Nothing in the records may be altered. Repeat them in full.
-=-=-
(** The loop over the results of [latest_at]. *)
Fixpoint all_loop (fresh : QueryCacheKey -> nat -> RangeCache.Draw -> ChunkId.t) (cache : QueryCache.t)
    (store : ChunkStore.t) (tracking_mode : ChunkTrackingMode) (query : LatestAtQuery.t) (entity_path : EntityPath)
    (units : list (ComponentIdentifier * UnitChunk.t)) (results : t) : outcome (QueryCache.t * ChunkStore.t * t) :=
  match units with
  | [] => Done (cache, store, results)
  | (component, latest_unit) :: units =>
      index ← UnitChunk.index latest_unit (LatestAtQuery.timeline query);
      '(cache, store, results) ←
        (match index with
         | None => Done (cache, store, results)
         | Some (time, _) =>
             if TimeInt.is_static time then
               Done (cache, store, Mk (LatestAll.entity_path results) (LatestAll.query results) (missing_virtual results)
                                     (<[component := from_unit time latest_unit]> (components results)))
             else
               match LatestAtQuery.timeline query with
               | None => Done (cache, store, results)
               | Some timeline =>
                   let range_query := RangeQuery.new timeline (AbsoluteTimeRange.new (Ok time) (Ok time)) in
                   '(cache, store, found) ←
                     QueryCache.range fresh cache store tracking_mode range_query entity_path [component];
                   Done (cache, store,
                     Mk (LatestAll.entity_path results) (LatestAll.query results)
                       (missing_virtual results ++ RangeResults.missing_virtual found)
                       (match RangeResults.components found !! component with
                        | Some chunks => <[component := Hits time chunks]> (components results)
                        | None => components results
                        end))
               end
         end);
      all_loop fresh cache store tracking_mode query entity_path units results
  end.

(** [QueryCache::latest_all]. *)
Definition latest_all (fresh : QueryCacheKey -> nat -> ChunkId.t) (fresh_range : QueryCacheKey -> nat -> RangeCache.Draw -> ChunkId.t)
    (cache : QueryCache.t) (store : ChunkStore.t) (tracking_mode : ChunkTrackingMode) (query : LatestAtQuery.t)
    (entity_path : EntityPath) (components : list ComponentIdentifier) : outcome (QueryCache.t * ChunkStore.t * t) :=
  '(cache, store, latest) ← QueryCache.latest_at fresh cache store tracking_mode query entity_path components;
  '(cache, store, results) ← all_loop fresh_range cache store tracking_mode query entity_path
    (map_to_list (LatestAtResults.components latest)) (Mk entity_path query (LatestAtResults.missing_virtual latest) ∅);
  Done (cache, store, Mk (LatestAll.entity_path results) (LatestAll.query results)
                        (dedup (sort_by ChunkId.le (missing_virtual results))) (LatestAll.components results)).

End Operations.

End LatestAll.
-=-=-
- _RESPONSE_:
(** The loop over the results of [latest_at]. *)
Fixpoint all_loop (fresh : QueryCacheKey -> nat -> RangeCache.Draw -> ChunkId.t) (cache : QueryCache.t)
    (store : ChunkStore.t) (tracking_mode : ChunkTrackingMode) (query : LatestAtQuery.t) (entity_path : EntityPath)
    (units : list (ComponentIdentifier * UnitChunk.t)) (results : t) : outcome (QueryCache.t * ChunkStore.t * t) :=
  match units with
  | [] => Done (cache, store, results)
  | (component, latest_unit) :: units =>
      index ← UnitChunk.index latest_unit (LatestAtQuery.timeline query);
      '(cache, store, results) ←
        (match index with
         | None => Done (cache, store, results)
         | Some (time, _) =>
             if TimeInt.is_static time then
               Done (cache, store, Mk (LatestAll.entity_path results) (LatestAll.query results) (missing_virtual results)
                                     (<[component := from_unit time latest_unit]> (components results)))
             else
               match LatestAtQuery.timeline query with
               | None => Done (cache, store, results)
               | Some timeline =>
                   let range_query := RangeQuery.new timeline (AbsoluteTimeRange.new (Ok time) (Ok time)) in
                   '(cache, store, found) ←
                     QueryCache.range fresh cache store tracking_mode range_query entity_path [component];
                   Done (cache, store,
                     Mk (LatestAll.entity_path results) (LatestAll.query results)
                       (missing_virtual results ++ RangeResults.missing_virtual found)
                       (match RangeResults.components found !! component with
                        | Some chunks => <[component := Hits time chunks]> (components results)
                        | None => components results
                        end))
               end
         end);
      all_loop fresh cache store tracking_mode query entity_path units results
  end.

(** [QueryCache::latest_all]. *)
Definition latest_all (fresh : QueryCacheKey -> nat -> ChunkId.t) (fresh_range : QueryCacheKey -> nat -> RangeCache.Draw -> ChunkId.t)
    (cache : QueryCache.t) (store : ChunkStore.t) (tracking_mode : ChunkTrackingMode) (query : LatestAtQuery.t)
    (entity_path : EntityPath) (components : list ComponentIdentifier) : outcome (QueryCache.t * ChunkStore.t * t) :=
  '(cache, store, latest) ← QueryCache.latest_at fresh cache store tracking_mode query entity_path components;
  '(cache, store, results) ← all_loop fresh_range cache store tracking_mode query entity_path
    (map_to_list (LatestAtResults.components latest)) (Mk entity_path query (LatestAtResults.missing_virtual latest) ∅);
  Done (cache, store, Mk (LatestAll.entity_path results) (LatestAll.query results)
                        (dedup (sort_by ChunkId.le (missing_virtual results))) (LatestAll.components results)).

End Operations.

End LatestAll.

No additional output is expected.